Representatives of the Investment and Development Fund (IDF) and the European Investment Bank (EIB) agreed on additional strengthening of the strategic partnership through new models of cooperation, in order to more strongly support the Montenegrin economy.
At the meeting of IRF Executive Director Irene Radović with EIB Director for Montenegro, Serbia and Bosnia and Herzegovina, Kadir Bačecik and EIB Manager for Montenegro, Giovani Camis, satisfaction with the quality of the cooperation so far was highlighted.
“The advantages that micro, small and medium-sized enterprises in Montenegro, as well as vulnerable categories, including women’s entrepreneurship and youth businesses, achieve through IRF/EIB financing have been noted”, the IRF press release states.
Radović thanked the EIB for its continuous strategic support for the financing of the Montenegrin economy, as well as the support for the strengthening of the IRF based on the best practice of state development institutions in the European Union (EU), which further strengthens the potential for support and transition of the Montenegrin economy.
She emphasized the importance of the green transition and the implementation of climate projects in cooperation between the IRF and the EIB, as the climate bank of the EU, stressing that the IRF in the previous period played a key role in the pandemic period and current activities aimed at the post-pandemic recovery of the Montenegrin economy.
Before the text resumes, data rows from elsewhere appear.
Lemma held_update b key l m m' rs e : en_inv b e -> en_memtables e !! key = Some l -> en_heap e !! l = Some m ->
  decoded_logs m' ≡ₚ rs ++ decoded_logs m -> held (set_heap (<[l := m']>) e) ≡ₚ rs ++ held e.
Proof.
  intros Hi Hk Hl Hd. rewrite (held_lookup key l e Hk), (held_lookup key l (set_heap _ e) Hk).
  assert (l < length (en_heap e))%nat as Hlt by (by eapply lookup_lt_Some).
  unfold logs_at at 1 2. cbn [set_heap en_heap]. rewrite list_lookup_insert_eq, Hl, Hd, <- app_assoc by done.
  apply Permutation_app_head, Permutation_app_head. change (set_memtables (delete key) (set_heap (<[l := m']>) e)) with (set_heap (<[l := m']>) (set_memtables (delete key) e)).
  rewrite held_heap; [done|]. intros l' Hl'. unfold logs_at. cbn [set_memtables en_heap]. rewrite list_lookup_insert_ne; [done|]. intros <-.
  apply in_locations in Hl' as [(k & Hk')|(q & Hq & Eq)].
  - cbn [set_memtables en_memtables] in Hk'. apply lookup_delete_Some in Hk' as [Hne Hk']. by apply Hne, (ei_inj _ _ Hi key k l).
  - by apply (ei_sep _ _ Hi key l q).
Qed.

(** ** Tables of logs *)

(** A table of log rows that has issued at most [n] sequence numbers. *)
Definition log_table (n : Z) (m : MemTable) : Prop :=
  mt_inv m /\ 0 <= mt_sequence m <= n /\ Forall (fun kv => rk_signal_type (fst kv) = signal_u8 Log) (mt_inner m).

Lemma log_table_new n k : 0 <= n -> log_table n (MemTable.new k).
Proof. intros Hn. split_and!; [apply mt_inv_new|done|done|constructor]. Qed.

Lemma log_table_mono n n' m : log_table n m -> n <= n' -> log_table n' m.
Proof. intros (H1 & H2 & H3) Hn. split_and!; [done|lia|lia|done]. Qed.

Lemma insert_fresh m ts sig d : mt_inv m ->
  mt_inner (MemTable.insert m ts sig d) ≡ₚ ({| rk_timestamp_ns := ts; rk_signal_type := sig; rk_sequence := mt_sequence m |}, d) :: mt_inner m.
Proof.
  intros [Hwf Hseq]. cbn [MemTable.insert mt_inner]. apply bt_insert_fresh; [done|].
  destruct (bt_get _ (mt_inner m)) eqn:E; [|done]. apply bt_get_in in E; [|done].
  rewrite List.Forall_forall in Hseq. specialize (Hseq _ E). simpl in Hseq. lia.
Qed.

Lemma log_table_insert n m ts d : log_table n m -> n + 1 < two64 ->
  log_table (n + 1) (MemTable.insert m ts (signal_u8 Log) d).
Proof.
  intros (Hi & Hs & Hf) Hn. split_and!.
  - apply insert_inv; [done|lia|lia].
  - cbn. apply wrap_u64_range.
  - cbn. rewrite wrap_u64_small by int_lia. lia.
  - rewrite insert_fresh by done. by constructor.
Qed.

(** All rows of a table of logs are decoded. *)
Lemma log_table_drain n m : log_table n m -> drain_signal m (signal_u8 Log) = mt_inner m /\
  drain_signal m (signal_u8 Metric) = [] /\ drain_signal m (signal_u8 Span) = [].
Proof.
  intros (_ & _ & Hf). unfold drain_signal. induction Hf as [|[k d] l Hk _ IH]; [done|]. cbn [List.filter fst] in *. rewrite Hk.
  change (signal_u8 Log =? signal_u8 Log) with true. change (signal_u8 Log =? signal_u8 Metric) with false. change (signal_u8 Log =? signal_u8 Span) with false.
  destruct IH as (-> & -> & ->). done.
Qed.

Lemma decoded_insert n m ts d r : log_table n m -> n + 1 < two64 -> deserialize d = Some r ->
  decoded_logs (MemTable.insert m ts (signal_u8 Log) d) ≡ₚ r :: decoded_logs m.
Proof.
  intros Ht Hn Hd. unfold decoded_logs. rewrite (proj1 (log_table_drain _ _ (log_table_insert n m ts d Ht Hn))), (proj1 (log_table_drain _ _ Ht)).
  rewrite (filter_map_perm _ _ _ (insert_fresh m ts _ d (proj1 Ht))). cbn [filter_map snd]. by rewrite Hd.
Qed.
End Held.

(** ** The invariant of the memory *)

Section Memory.
Context {libs : EngineLibs} (b : Z).

(** The engine holds the records [rs], all in tables of logs that have
    issued at most [n] numbers, the queued ones not empty. *)
Record mem_inv (n : Z) (rs : list LogRecord) (e : Engine) : Prop := {
  mi_inv : en_inv b e;
  mi_nonneg : 0 <= n;
  mi_tables : forall l m, en_heap e !! l = Some m -> log_table n m;
  mi_queued : forall q m, In q (en_queue e) -> en_heap e !! fr_imm q = Some m -> mt_inner m <> [];
  mi_held : held e ≡ₚ rs
}.

(** The same with a table taken out of the active ones and not yet queued. *)
Record mem_out (n : Z) (rs : list LogRecord) (key : Z) (l : nat) (e : Engine) : Prop := {
  mo_detached : detached b key l e;
  mo_nonneg : 0 <= n;
  mo_tables : forall l m, en_heap e !! l = Some m -> log_table n m;
  mo_queued : forall q m, In q (en_queue e) -> en_heap e !! fr_imm q = Some m -> mt_inner m <> [];
  mo_filled : forall m, en_heap e !! l = Some m -> mt_inner m <> [];
  mo_held : logs_at (en_heap e) l ++ held e ≡ₚ rs
}.

Lemma mem_inv_perm n rs rs' e : mem_inv n rs e -> rs ≡ₚ rs' -> mem_inv n rs' e.
Proof. intros [] Hp. split; try done. by rewrite <- Hp. Qed.

Lemma mem_inv_mono n n' rs e : mem_inv n rs e -> n <= n' -> mem_inv n' rs e.
Proof. intros [] Hn. split; try done; [lia|]. intros l m Hl. by eapply log_table_mono; [eauto|]. Qed.

Lemma mem_inv_partition n rs key p e : mem_inv n rs e -> mem_inv n rs (set_partitions (<[key := p]>) e).
Proof. intros []. split; try done. by apply en_inv_partition. Qed.

Lemma mem_inv_wals n rs f e : mem_inv n rs e -> mem_inv n rs (set_wals f e).
Proof. intros []. split; try done. by apply en_inv_wals. Qed.

Lemma mem_inv_closed n rs c e : mem_inv n rs e -> mem_inv n rs (set_closed c e).
Proof. intros []. split; try done. by apply en_inv_closed. Qed.

Lemma mem_out_partition n rs key l k p e : k = key -> mem_out n rs key l e -> mem_out n rs key l (set_partitions (<[k := p]>) e).
Proof. intros -> []. split; try done. by apply detached_partition. Qed.

(** The heap grows by an empty table. *)
Lemma tables_alloc n k e : 0 <= n -> (forall l m, en_heap e !! l = Some m -> log_table n m) ->
  forall l m, (en_heap e ++ [MemTable.new k]) !! l = Some m -> log_table n m.
Proof.
  intros Hn H l m Hl. apply lookup_app_Some in Hl as [Hl|[_ Hl]]; [by eapply H|]. apply list_lookup_singleton_Some in Hl as [_ <-]. by apply log_table_new.
Qed.

Lemma queued_alloc k e : en_inv b e -> (forall q m, In q (en_queue e) -> en_heap e !! fr_imm q = Some m -> mt_inner m <> []) ->
  forall q m, In q (en_queue e) -> (en_heap e ++ [MemTable.new k]) !! fr_imm q = Some m -> mt_inner m <> [].
Proof.
  intros Hi H q m Hq Hl. destruct (ei_queued _ _ Hi _ Hq) as (m' & E & _). rewrite (lookup_app_l_Some _ _ _ _ E) in Hl. simplify_eq. by eapply H.
Qed.

Lemma logs_at_alloc h k : logs_at (h ++ [MemTable.new k]) (length h) = [].
Proof. unfold logs_at. by rewrite list_lookup_middle. Qed.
EIB representatives expressed their satisfaction with the cooperation, praising the proactiveness of the IRF management in finding innovative and effective models of cooperation, all with the aim of improving support for the Montenegrin economy.
They also announced that the EIB is ready for additional strengthening of cooperation with the IRF, in order to ensure the promotion of green investments for economic and social development, as well as creating opportunities for more efficient use of funds available to Montenegro based on the Investment Framework for the Western Balkans, local media writes.